El libro también lo protagonizan jóvenes, esa especie que ahora nos parece a algunos tan exótica. en los estertores del franquismo. Relata con frases largas y secciones cortas las aventuras de un grupo, “Los Desairados”, que abreva en el bar Taita, sus ansias de publicar libros y de manosear lascivamente en apartamentos prestados, aprovechando que los padres no están. Se rebelaban contra el Régimen, lejos de las porras en ristre de la autoridad competente y El libro Rojo de Mao, ignorándolo, y pecando al máximo contra varios mandamientos importantes.

Emerge un Matamala plagiario y una Carlota que plagia a Matamala. Chicas que van al lavabo de dos en dos como Merche y Juani (muy representativas de un tipo de asalariada muy buscada por machos de la burguesía en agónico celibato, hartos de la mojigatería circundante): hacen pensar en el segundo episodio de “Tiempo de amor”, buena película de Julio Diamante… Y Gudule, la extranjera, “belga como Tintín”, con nombre de patrona de Bruselas, separada de un medievalista impotente, que le parecía fea a Pablo hasta que “se quitó las gafas y se soltó las horquillas del moñete”. No deja de referirse la competencia de porteños que en esa época ligaban “a base de astrología de granel y sapo cancionero”. Se alude a bodas frustradas in extremis con las invitaciones enviadas, porros insatisfactorios…

Yo diría que a ese don Jaime de melena Celibidache le divertía mucho escribir sobre la era de los discos de vinilo, la ampliación de horizontes culturales viendo Garganta profunda en la capital del Rosellón, la autovía de Castelldefels rumbo al “museo de los horrores” de Pachá y la calle Dos de mayo, los reventones, las máquinas del millón, de balas perdidas que vivían a espaldas de López Rodó y el cejijunto PC, de casquivanas y eyaculación precoz, inoportunas fajitas, el aplastante triunfo literario de “los indios”, todo al son de la excelente música de la Tamla Motown. Sus personajes quieren espacio propio, no desean acabar con el capitalismo sino un cambio de estilo y que no les toquen las narices. Pablo consigue finalmente copular con Gúdula en Sitges, justo cuando muere el dictador. Uno no imagina que la colocación de la pesada lápida en el Valle de los Caídos emocionara a los “desairados”: tal vez en plena partida de póker… Sí contemplarían después con estupor como todo el mundo se proclamaba antifranquista, el socialismo se convertía en una ideología de buen tono, los antiguos activistas clandestinos buscaban una recompensa por su esfuerzo, susurrando qué hay de lo mío……

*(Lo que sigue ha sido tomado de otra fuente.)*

Lemma encodeOptionRecords_spec desc dom id ifs pre rest :
  desc_ok desc dom -> ifs <> [] -> 4 + recSize desc <= len rest < 2 ^ 16 ->
  let k := option_count desc (len rest) ifs in
  let d := data_set id (map (option_record desc dom) (take (Z.to_nat k) ifs)) in
  encodeOptionRecords (pre ++ rest) (len pre) id desc dom ifs = Ok (pre ++ d ++ drop (Z.to_nat (len d)) rest, len pre + len d, k) /\
  1 <= k <= len ifs /\ len d <= len rest.
Proof.
  intros Hok Hne Hroom k d. pose proof Hok as (Hlen & H4 & Hm). unfold encodeOptionRecords.
  replace (len (pre ++ rest) - len pre - 4) with (len rest - 4) by (rewrite len_app; lia). rewrite Z.quot_div_nonneg by lia.
  assert (Hk : (if (len rest - 4) / recSize desc <? len ifs then (len rest - 4) / recSize desc else len ifs) = k) by (unfold k, option_count; case_if; lia).
  rewrite Hk. assert (Hk1 : 1 <= k <= len ifs).
  { assert (1 <= (len rest - 4) / recSize desc) by (apply Z.div_le_lower_bound; lia). destruct ifs as [|i ifs]; [done|]. unfold k, option_count. rewrite len_cons in *. pose proof (len_nonneg ifs). lia. }
  assert (Hfit : 4 + k * recSize desc <= len rest).
  { pose proof (Z.mul_div_le (len rest - 4) (recSize desc) ltac:(lia)). unfold k, option_count in *. nia. }
  destruct (k <=? 0) eqn:E; [lia|]. set (sel := take (Z.to_nat k) ifs) in *.
  assert (Hsel : len sel = k) by (unfold sel; rewrite len_take; lia). assert (Hsn : sel <> []) by (intros Hz; rewrite Hz, len_nil in Hsel; lia).
  destruct (option_set_aligned desc dom id sel Hok Hsn) as [Hd Hld]. fold d in Hd, Hld. rewrite Hsel in *.
  destruct (split_gap rest 4) as (g & rest' & -> & Hg); [lia|]. destruct (split_gap g 2) as (g1 & g2 & -> & Hg1); [lia|]. rewrite !len_app in *.
  rewrite <- !app_assoc, put_over by (rewrite len_be16; lia). cbn [res_bind]. replace (len pre + 2) with (len (pre ++ be16 id)) by (rewrite len_app, len_be16; lia).
  rewrite (app_assoc pre), put_over by (rewrite len_be16; lia). cbn [res_bind]. unfold u16. rewrite Z.mod_small by lia.
  rewrite (encode_all_write _ (option_writes desc dom)) by done. set (L := be16 (4 + k * recSize desc)) in *.
  replace (len pre + 4) with (len ((pre ++ be16 id) ++ L)) by (unfold L; rewrite !len_app, !len_be16; lia).
  rewrite (app_assoc (pre ++ be16 id) L). set (body := concat (map (option_record desc dom) sel)). assert (Hb : written (concat (map (option_writes desc dom) sel)) = body) by (by rewrite written_concat).
  assert (Hlb : len body = k * recSize desc) by (unfold body; by rewrite (len_concat_const _ (recSize desc)), Hsel).
  rewrite write_fits, Hb by (rewrite Hb; lia). cbn [res_bind]. split_and!; [|lia|lia|lia].
  assert (Hpos : len ((pre ++ be16 id) ++ L) + len body = len pre + len d) by (unfold L; rewrite !len_app, !len_be16; lia).
  assert (Hbuf : ((pre ++ be16 id) ++ L) ++ body ++ drop (Z.to_nat (len body)) rest' = pre ++ d ++ drop (Z.to_nat (len d)) (g1 ++ g2 ++ rest')).
  { replace (len d) with (len (g1 ++ g2) + len body) by (rewrite len_app; lia). rewrite (app_assoc g1 g2), drop_len_app_more by lia.
    rewrite Hd. fold L body. by rewrite <- !app_assoc. }
  by rewrite Hpos, Hbuf.
Qed.

Lemma len_fixed_string s n : 0 <= n -> len (fixed_string s n) = n.
Proof. intros Hn. unfold fixed_string. rewrite len_app, len_take. unfold len. rewrite repeat_length. lia. Qed.

(** The fields of the option template of a shape, by protocol. *)
Definition nf9_shape_fields (shape : bytes) : list (Z * Z) :=
  if beq shape flowOptionShapeIfScoped then [(2, 4); (82, 32); (83, 32)] else [(1, 4); (10, 4); (83, 32)].
Definition ipfix_shape_fields (shape : bytes) : list (Z * Z) :=
  if beq shape flowOptionShapeIfScoped then [(10, 4); (82, 32); (83, 32)] else [(149, 4); (10, 4); (83, 32)].
(** What an interface is exported as: its index and name, under the scope of the
    shape. *)
Definition option_values (shape : bytes) (scope : Z) (ifc : flowOptionIface) : list bytes :=
  if beq shape flowOptionShapeIfScoped
  then [be32 (ifIndex ifc); fixed_string (ifc_name ifc) 32; fixed_string (ifc_name ifc) 32]
  else [be32 scope; be32 (ifIndex ifc); fixed_string (ifc_name ifc) 32].

Lemma option_values_shaped f1 f2 shape scope ifc :
  Forall2 shaped (if beq shape flowOptionShapeIfScoped then [(f1, 4); (82, 32); (83, 32)] else [(f2, 4); (10, 4); (83, 32)]) (option_values shape scope ifc).
Proof. unfold option_values. destruct (beq _ _); repeat constructor; unfold shaped; cbn [snd]; by first [apply len_be32|apply len_fixed_string]. Qed.

(** Either protocol's table entry: what its records are and what its template
    says. *)
Lemma nf9_shape shape desc dom : nf9OptionShapes shape = Some desc ->
  desc_ok desc dom /\ (forall ifc, option_record desc dom ifc = concat (option_values shape 0 ifc)) /\ len (templ desc) = 24 /\
  forall fuel ts b, read_sets (S fuel) nf9_dialect ts (templ desc ++ b) = read_sets fuel nf9_dialect (<[nf9OptionsTemplateID := nf9_shape_fields shape]> ts) b.
Proof.
  intros H. enough (Hrec : (forall ifc, option_record desc dom ifc = concat (option_values shape 0 ifc)) /\ recSize desc = record_len (nf9_shape_fields shape) /\ len (templ desc) = 24 /\
    forall fuel ts b, read_sets (S fuel) nf9_dialect ts (templ desc ++ b) = read_sets fuel nf9_dialect (<[nf9OptionsTemplateID := nf9_shape_fields shape]> ts) b).
  { destruct Hrec as (Hr & Hs & Ht & Hd). split_and!; try done. split_and!.
    - intros ifc. rewrite Hr, Hs. apply record_len_sum, option_values_shaped.
    - rewrite Hs. unfold nf9_shape_fields. by destruct (beq _ _).
    - rewrite Hs. unfold nf9_shape_fields. by destruct (beq _ _). }
  revert H. unfold nf9OptionShapes, option_values, nf9_shape_fields.
  destruct (beq shape flowOptionShapeIfScoped); [|destruct (beq shape flowOptionShapeSystemScoped); [|done]]; intros [= <-]; cbn [templ recSize option_writes].
  all: split_and!; [intros ifc; reflexivity|reflexivity|reflexivity|].
  all: intros fuel ts b; set (T := buildNF9OptionsTemplate _ _); change T with (be16 1 ++ be16 24 ++ drop 4 T); apply read_template_set; [lia|lia|reflexivity|reflexivity].
Qed.
Lemma ipfix_shape shape desc dom : ipfixOptionShapes shape = Some desc ->
  desc_ok desc dom /\ (forall ifc, option_record desc dom ifc = concat (option_values shape dom ifc)) /\ len (templ desc) = 24 /\
  forall fuel ts b, read_sets (S fuel) ipfix_dialect ts (templ desc ++ b) = read_sets fuel ipfix_dialect (<[ipfixOptionsTemplateID := ipfix_shape_fields shape]> ts) b.
Proof.
  intros H. enough (Hrec : (forall ifc, option_record desc dom ifc = concat (option_values shape dom ifc)) /\ recSize desc = record_len (ipfix_shape_fields shape) /\ len (templ desc) = 24 /\
    forall fuel ts b, read_sets (S fuel) ipfix_dialect ts (templ desc ++ b) = read_sets fuel ipfix_dialect (<[ipfixOptionsTemplateID := ipfix_shape_fields shape]> ts) b).
  { destruct Hrec as (Hr & Hs & Ht & Hd). split_and!; try done. split_and!.
    - intros ifc. rewrite Hr, Hs. apply record_len_sum, option_values_shaped.
    - rewrite Hs. unfold ipfix_shape_fields. by destruct (beq _ _).
    - rewrite Hs. unfold ipfix_shape_fields. by destruct (beq _ _). }
  revert H. unfold ipfixOptionShapes, option_values, ipfix_shape_fields.
  destruct (beq shape flowOptionShapeIfScoped); [|destruct (beq shape flowOptionShapeSystemScoped); [|done]]; intros [= <-]; cbn [templ recSize option_writes].
  all: split_and!; [intros ifc; reflexivity|reflexivity|reflexivity|].
  all: intros fuel ts b; set (T := buildIPFIXOptionsTemplateSet _ _); change T with (be16 3 ++ be16 24 ++ drop 4 T); apply read_template_set; [lia|lia|reflexivity|reflexivity].
Qed.

(** The octets both protocols' option datagrams end with. *)
Lemma options_tail V HW desc dom id ifs buf :
  len V = 2 -> desc_ok desc dom -> ifs <> [] -> 4 + len (written HW) + len (templ desc) + 4 + recSize desc <= len buf < 2 ^ 16 ->
  exists b g, write buf 0 [Put V] = Ok (b, 2) /\ len g = 2 /\
    let A := V ++ g ++ written HW ++ templ desc in
    let k := option_count desc (len buf - len A) ifs in
    let d := data_set id (map (option_record desc dom) (take (Z.to_nat k) ifs)) in
    (let! (b, pos) := write b 4 (HW ++ [Copy (templ desc)]) in encodeOptionRecords b pos id desc dom ifs) =
      Ok (A ++ d ++ drop (Z.to_nat (len A + len d)) buf, len A + len d, k) /\ 1 <= k <= len ifs /\ len A + len d <= len buf.
Proof.
  intros HV Hok Hne Hl. assert (Hws : written (HW ++ [Copy (templ desc)]) = written HW ++ templ desc) by (rewrite written_app; unfold written at 2; cbn; by rewrite app_nil_r).
  pose proof Hok as (_ & H4 & _). destruct (write_header_gap V (HW ++ [Copy (templ desc)]) buf HV) as (b & g & Hb & Hg & Hh); [rewrite Hws, len_app; lia|].
  exists b, g. split_and!; [done|done|]. intros A k d. rewrite Hh, Hws. cbn [res_bind]. fold A.
  assert (HA : len A = 4 + len (written HW) + len (templ desc)) by (unfold A; rewrite !len_app; lia).
  replace (4 + len (written HW ++ templ desc)) with (len A) by (rewrite len_app; lia).
  assert (Hrest : len (drop (Z.to_nat (len A)) buf) = len buf - len A) by (rewrite len_drop; pose proof (len_nonneg A); lia).
  destruct (encodeOptionRecords_spec desc dom id ifs A (drop (Z.to_nat (len A)) buf) Hok Hne) as (He & Hk & Hd); [rewrite Hrest; pose proof (len_nonneg A); lia|]. rewrite Hrest in *. fold k d in He, Hk, Hd.
  rewrite He. split_and!; [|lia|lia|lia]. rewrite drop_drop, Z2Nat.inj_add by apply len_nonneg. done.
Qed.

Definition nf9_options_packet (desc : flowOptionShapeDesc) (up secs seq dom : Z) (ifs : list flowOptionIface) : bytes :=
  be16 nf9Version ++ be16 (1 + len ifs) ++ be32 up ++ be32 secs ++ be32 seq ++ be32 dom ++ templ desc ++
  data_set nf9OptionsTemplateID (map (option_record desc dom) ifs).
Definition ipfix_options_body (desc : flowOptionShapeDesc) (secs seq dom : Z) (ifs : list flowOptionIface) : bytes :=
  be32 secs ++ be32 seq ++ be32 dom ++ templ desc ++ data_set ipfixOptionsTemplateID (map (option_record desc dom) ifs).
Definition ipfix_options_packet (desc : flowOptionShapeDesc) (secs seq dom : Z) (ifs : list flowOptionIface) : bytes :=
  let body := ipfix_options_body desc secs seq dom ifs in be16 ipfixVersion ++ be16 (4 + len body) ++ body.

Lemma nf9_options_spec now dom seq up shape desc ifs buf :
  nf9OptionShapes shape = Some desc -> ifs <> [] -> 20 + 24 + 4 + recSize desc <= len buf < 2 ^ 16 ->
  exists k, 1 <= k <= len ifs /\
  let P := nf9_options_packet desc up (u32 (unix now)) seq dom (take (Z.to_nat k) ifs) in
  nf9_EncodeOptionsDatagram now dom seq up shape ifs buf = Ok (P ++ drop (Z.to_nat (len P)) buf, Some (len P, k)) /\ len P <= len buf.
Proof.
  intros Hs Hne Hl. destruct (nf9_shape shape desc dom Hs) as (Hok & _ & Ht & _). set (HW := [Put (be32 up); Put (be32 (u32 (unix now))); Put (be32 seq); Put (be32 dom)]).
  destruct (options_tail (be16 nf9Version) HW desc dom nf9OptionsTemplateID ifs buf) as (b & g & Hb & Hg & Htail); try done; [change (len (written HW)) with 16; lia|].
  assert (HWl : len (written HW) = 16) by done. remember (written HW) as W eqn:HWd. cbv zeta in Htail. set (A := be16 nf9Version ++ g ++ W ++ templ desc) in *. set (k := option_count desc (len buf - len A) ifs) in *.
  set (d := data_set _ _) in *. destruct Htail as (Htail & Hk & Hfit). exists k. split; [done|]. intros P.
  assert (HA : len A = 44) by (unfold A; rewrite !len_app, Ht, Hg, HWl; done).
  assert (HP : P = be16 nf9Version ++ be16 (1 + k) ++ W ++ templ desc ++ d).
  { unfold P, nf9_options_packet. fold d. replace (len (take (Z.to_nat k) ifs)) with k by (rewrite len_take; lia). by rewrite HWd. }
  assert (HPl : len P = len A + len d) by (rewrite HP, HA, !len_app, Ht, HWl; rewrite !len_be16; lia). clearbody P.
  unfold nf9_EncodeOptionsDatagram. destruct (len ifs =? 0) eqn:E; [zbool; by apply len_0_nil in E|]. rewrite Hs. unfold nf9HeaderSize. rewrite Ht.
  destruct (len buf <? _) eqn:E1; [lia|]. rewrite Hb. cbn [res_bind]. change (2 + 2) with 4. change ([Put (be32 up); Put (be32 (u32 (unix now))); Put (be32 seq); Put (be32 dom); Copy (templ desc)]) with (HW ++ [Copy (templ desc)]).
  destruct (write b 4 (HW ++ [Copy (templ desc)])) as [[b2 pos2]| |]; cbn [res_bind] in *; [|done|done]. rewrite Htail. cbn [res_bind]. destruct (k =? 0) eqn:E2; [lia|].
  change 2 with (len (be16 nf9Version)) at 1. unfold A at 1. rewrite <- !app_assoc, put_over by (by rewrite len_be16). cbn [res_bind].
  assert (Hkw : 0 <= 1 + k < 2 ^ 16). { pose proof Hok as (_ & H4 & _). unfold k, option_count in Hk |- *.
    pose proof (Z.mul_div_le (len buf - len A - 4) (recSize desc) ltac:(lia)). rewrite HA in *. nia. }
  unfold u16. rewrite Z.mod_small by done. rewrite HPl, HP, <- !app_assoc. split; [done|lia].
Qed.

Para rematar esta historia de manera gloriosa nos cuenta que el dueño del famoso bar, punto de encuentro de snobs simpáticos y hedonistas que no imaginaban que el encantador matrimonio Ceaucescu iba a morir fusilado tras un juicio de pega, el auge de la cocina molecular y que Vargas Llosa ganaría el Premio Nobel, se compró una finca en la provincia de Lérida bautizada como “La Ponderosa”, convirtiéndose en un Ben Cartwright que elaboraba butifarras tradicionales muy dignas de elogio…

Al Jaime Rosal de la democracia no le preocupaba qué bando político era el más fuerte, le importaba un carajo que sus opiniones en las redes sociales no fueran bien recibidas por algunos de sus seguidores más obtusos. Repartía estopa sin parar. Su mujer, Birgitta Sandberg, se mostraba indulgente ante la extravagancia de a ir a misa los domingos... Tuvo la gentileza de dedicarme uno de los relatos de su último libro “Ruido de sables”, que publicó la editorial Laertes. Su corazón finalmente se cansó, poco antes de la aparición del coronavirus. Le echamos de menos.